Once you have read the data below, set it all down again exactly.
_ _ _ _ _ _ _
(** [summarize_document] *)
Definition summarize_document
    (document_text : str) (max_points : Z) (model : str)
    (validation_enabled : bool) : M Result :=
  if len document_text <? 100 then
    ret {| success := false;
           error := Some TOO_SHORT_ERROR;
           summary := [VStr TOO_SHORT_SUMMARY];
           topics := None; validation := None;
           regenerated := None; filtered := None |}
  else
    let document_text :=
      if 12000 <? len document_text
      then slice None (Some 12000) document_text ++ lit "..."
      else document_text in
    (* Step 1 *)
    topics <- _extract_document_topics document_text model ;;
    (* Step 2 *)
    summary_points <- _generate_summary_points document_text max_points
                        (key_topics topics) model ;;
    let result :=
      {| success := true; error := None;
         summary := map VStr summary_points;
         topics := Some topics; validation := None;
         regenerated := None; filtered := None |} in
    (* Step 3 *)
    if validation_enabled && nonempty summary_points then
      validation <- _validate_summary summary_points document_text model ;;
      let result :=
        {| success := true; error := None;
           summary := map VStr summary_points;
           topics := Some topics; validation := Some validation;
           regenerated := None; filtered := None |} in
      (* Step 4 *)
      if 0 <? invalid_points_count validation then
        valid_points <-
          lift (supported_points
                  (match point_analysis validation with
                   | Some l => l | None => [] end)) ;;
        if lost_more_than_30_percent (List.length valid_points)
                                     (List.length summary_points) then
          replacement_summary <-
            _generate_replacement_summary document_text max_points
              (key_topics topics) model ;;
          if nonempty replacement_summary then
            ret {| success := true; error := None;
                   summary := map VStr replacement_summary;
                   topics := Some topics; validation := Some validation;
                   regenerated := Some true; filtered := None |}
          else ret result
        else
          ret {| success := true; error := None;
                 summary := valid_points;
                 topics := Some topics; validation := Some validation;
                 regenerated := None; filtered := Some true |}
      else ret result
    else ret result.

(** ** The stages of [summarize_document]

    The same code cut at its own step comments, so that statements can name
    the state between two steps ([summarize_document_stages] below shows
    that nothing changed). *)

(** [result] as first built, and after [result["validation"] = validation]. *)
Definition initial_result (topics : Topics) (summary_points : list str)
    (validation : option Validation) : Result :=
  {| success := true; error := None;
     summary := map VStr summary_points;
     topics := Some topics; validation := validation;
     regenerated := None; filtered := None |}.

(** [validation.get("point_analysis", [])] *)
Definition analysis_of (validation : Validation) : list value :=
  match point_analysis validation with Some l => l | None => [] end.

(** Step 4: regenerate problematic points if necessary. *)
Definition step4 (document_text : str) (max_points : Z) (model : str)
    (topics : Topics) (summary_points : list str) (validation : Validation)
    : M Result :=
  if 0 <? invalid_points_count validation then
    valid_points <- lift (supported_points (analysis_of validation)) ;;
    if lost_more_than_30_percent (List.length valid_points)
                                 (List.length summary_points) then
      replacement_summary <-
        _generate_replacement_summary document_text max_points
          (key_topics topics) model ;;
      if nonempty replacement_summary then
        ret {| success := true; error := None;
               summary := map VStr replacement_summary;
               topics := Some topics; validation := Some validation;
               regenerated := Some true; filtered := None |}
      else ret (initial_result topics summary_points (Some validation))
    else
      ret {| success := true; error := None;
             summary := valid_points;
             topics := Some topics; validation := Some validation;
             regenerated := None; filtered := Some true |}
  else ret (initial_result topics summary_points (Some validation)).

(** Step 3: validate summary if enabled. *)
Definition step3 (document_text : str) (max_points : Z) (model : str)
    (validation_enabled : bool) (topics : Topics) (summary_points : list str)
    : M Result :=
  if validation_enabled && nonempty summary_points then
    validation <- _validate_summary summary_points document_text model ;;
    step4 document_text max_points model topics summary_points validation
  else ret (initial_result topics summary_points None).

(** Step 2: generate initial summary with topic guidance. *)
Definition step2 (document_text : str) (max_points : Z) (model : str)
    (validation_enabled : bool) (topics : Topics) : M Result :=
  summary_points <- _generate_summary_points document_text max_points
                      (key_topics topics) model ;;
  step3 document_text max_points model validation_enabled topics
    summary_points.

End Service.

(** ** Vocabulary of the statements about the pipeline *)

(** A computation that only ever appends to the log of backend calls. *)
Definition appends {A} (c : M A) : Prop :=
  forall w, exists rest, calls (snd (c w)) = calls w ++ rest.

(** A bullet of at most 100 characters. *)
Definition short (s : str) : Prop := len s <= 100.

(** The document as the pipeline sees it after "Truncate long documents". *)
Definition truncated (document_text : str) : str :=
  if 12000 <? len document_text
  then slice None (Some 12000) document_text ++ lit "..."
  else document_text.

(** The backend call of step 1. *)
Definition topic_request (document_text model : str) : request :=
  generate_structured_completion
    (TopicExtractionPrompt document_text) FACTUAL model 500.

(** What [summarize_document] returns for a document that is too short. *)
Definition too_short_result : Result :=
  {| success := false;
     error := Some TOO_SHORT_ERROR;
     summary := [VStr TOO_SHORT_SUMMARY];
     topics := None; validation := None;
     regenerated := None; filtered := None |}.

(** The backend call of step 3. *)
Definition validation_request (summary_points : list str)
    (document_text model : str) : request :=
  generate_structured_completion
    (get_summary_validation_prompt summary_points document_text)
    FACTUAL model 1500.

(** The backend call of the regeneration. *)
Definition replacement_request (summary_prompt : prompt) (model : str)
    : request :=
  generate_completion (StrongerPrompt summary_prompt) model
    0.2%float 0.9%float 1000.

(** The result of the filter branch. *)
Definition filtered_result (topics : Topics) (valid_points : list value)
    (validation : Validation) : Result :=
  {| success := true; error := None;
     summary := valid_points;
     topics := Some topics; validation := Some validation;
     regenerated := None; filtered := Some true |}.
_ _ _ _ _ _ _
**Reply:**
(** [summarize_document] *)
Definition summarize_document
    (document_text : str) (max_points : Z) (model : str)
    (validation_enabled : bool) : M Result :=
  if len document_text <? 100 then
    ret {| success := false;
           error := Some TOO_SHORT_ERROR;
           summary := [VStr TOO_SHORT_SUMMARY];
           topics := None; validation := None;
           regenerated := None; filtered := None |}
  else
    let document_text :=
      if 12000 <? len document_text
      then slice None (Some 12000) document_text ++ lit "..."
      else document_text in
    (* Step 1 *)
    topics <- _extract_document_topics document_text model ;;
    (* Step 2 *)
    summary_points <- _generate_summary_points document_text max_points
                        (key_topics topics) model ;;
    let result :=
      {| success := true; error := None;
         summary := map VStr summary_points;
         topics := Some topics; validation := None;
         regenerated := None; filtered := None |} in
    (* Step 3 *)
    if validation_enabled && nonempty summary_points then
      validation <- _validate_summary summary_points document_text model ;;
      let result :=
        {| success := true; error := None;
           summary := map VStr summary_points;
           topics := Some topics; validation := Some validation;
           regenerated := None; filtered := None |} in
      (* Step 4 *)
      if 0 <? invalid_points_count validation then
        valid_points <-
          lift (supported_points
                  (match point_analysis validation with
                   | Some l => l | None => [] end)) ;;
        if lost_more_than_30_percent (List.length valid_points)
                                     (List.length summary_points) then
          replacement_summary <-
            _generate_replacement_summary document_text max_points
              (key_topics topics) model ;;
          if nonempty replacement_summary then
            ret {| success := true; error := None;
                   summary := map VStr replacement_summary;
                   topics := Some topics; validation := Some validation;
                   regenerated := Some true; filtered := None |}
          else ret result
        else
          ret {| success := true; error := None;
                 summary := valid_points;
                 topics := Some topics; validation := Some validation;
                 regenerated := None; filtered := Some true |}
      else ret result
    else ret result.

(** ** The stages of [summarize_document]

    The same code cut at its own step comments, so that statements can name
    the state between two steps ([summarize_document_stages] below shows
    that nothing changed). *)

(** [result] as first built, and after [result["validation"] = validation]. *)
Definition initial_result (topics : Topics) (summary_points : list str)
    (validation : option Validation) : Result :=
  {| success := true; error := None;
     summary := map VStr summary_points;
     topics := Some topics; validation := validation;
     regenerated := None; filtered := None |}.

(** [validation.get("point_analysis", [])] *)
Definition analysis_of (validation : Validation) : list value :=
  match point_analysis validation with Some l => l | None => [] end.

(** Step 4: regenerate problematic points if necessary. *)
Definition step4 (document_text : str) (max_points : Z) (model : str)
    (topics : Topics) (summary_points : list str) (validation : Validation)
    : M Result :=
  if 0 <? invalid_points_count validation then
    valid_points <- lift (supported_points (analysis_of validation)) ;;
    if lost_more_than_30_percent (List.length valid_points)
                                 (List.length summary_points) then
      replacement_summary <-
        _generate_replacement_summary document_text max_points
          (key_topics topics) model ;;
      if nonempty replacement_summary then
        ret {| success := true; error := None;
               summary := map VStr replacement_summary;
               topics := Some topics; validation := Some validation;
               regenerated := Some true; filtered := None |}
      else ret (initial_result topics summary_points (Some validation))
    else
      ret {| success := true; error := None;
             summary := valid_points;
             topics := Some topics; validation := Some validation;
             regenerated := None; filtered := Some true |}
  else ret (initial_result topics summary_points (Some validation)).

(** Step 3: validate summary if enabled. *)
Definition step3 (document_text : str) (max_points : Z) (model : str)
    (validation_enabled : bool) (topics : Topics) (summary_points : list str)
    : M Result :=
  if validation_enabled && nonempty summary_points then
    validation <- _validate_summary summary_points document_text model ;;
    step4 document_text max_points model topics summary_points validation
  else ret (initial_result topics summary_points None).

(** Step 2: generate initial summary with topic guidance. *)
Definition step2 (document_text : str) (max_points : Z) (model : str)
    (validation_enabled : bool) (topics : Topics) : M Result :=
  summary_points <- _generate_summary_points document_text max_points
                      (key_topics topics) model ;;
  step3 document_text max_points model validation_enabled topics
    summary_points.

End Service.

(** ** Vocabulary of the statements about the pipeline *)

(** A computation that only ever appends to the log of backend calls. *)
Definition appends {A} (c : M A) : Prop :=
  forall w, exists rest, calls (snd (c w)) = calls w ++ rest.

(** A bullet of at most 100 characters. *)
Definition short (s : str) : Prop := len s <= 100.

(** The document as the pipeline sees it after "Truncate long documents". *)
Definition truncated (document_text : str) : str :=
  if 12000 <? len document_text
  then slice None (Some 12000) document_text ++ lit "..."
  else document_text.

(** The backend call of step 1. *)
Definition topic_request (document_text model : str) : request :=
  generate_structured_completion
    (TopicExtractionPrompt document_text) FACTUAL model 500.

(** What [summarize_document] returns for a document that is too short. *)
Definition too_short_result : Result :=
  {| success := false;
     error := Some TOO_SHORT_ERROR;
     summary := [VStr TOO_SHORT_SUMMARY];
     topics := None; validation := None;
     regenerated := None; filtered := None |}.

(** The backend call of step 3. *)
Definition validation_request (summary_points : list str)
    (document_text model : str) : request :=
  generate_structured_completion
    (get_summary_validation_prompt summary_points document_text)
    FACTUAL model 1500.

(** The backend call of the regeneration. *)
Definition replacement_request (summary_prompt : prompt) (model : str)
    : request :=
  generate_completion (StrongerPrompt summary_prompt) model
    0.2%float 0.9%float 1000.

(** The result of the filter branch. *)
Definition filtered_result (topics : Topics) (valid_points : list value)
    (validation : Validation) : Result :=
  {| success := true; error := None;
     summary := valid_points;
     topics := Some topics; validation := Some validation;
     regenerated := None; filtered := Some true |}.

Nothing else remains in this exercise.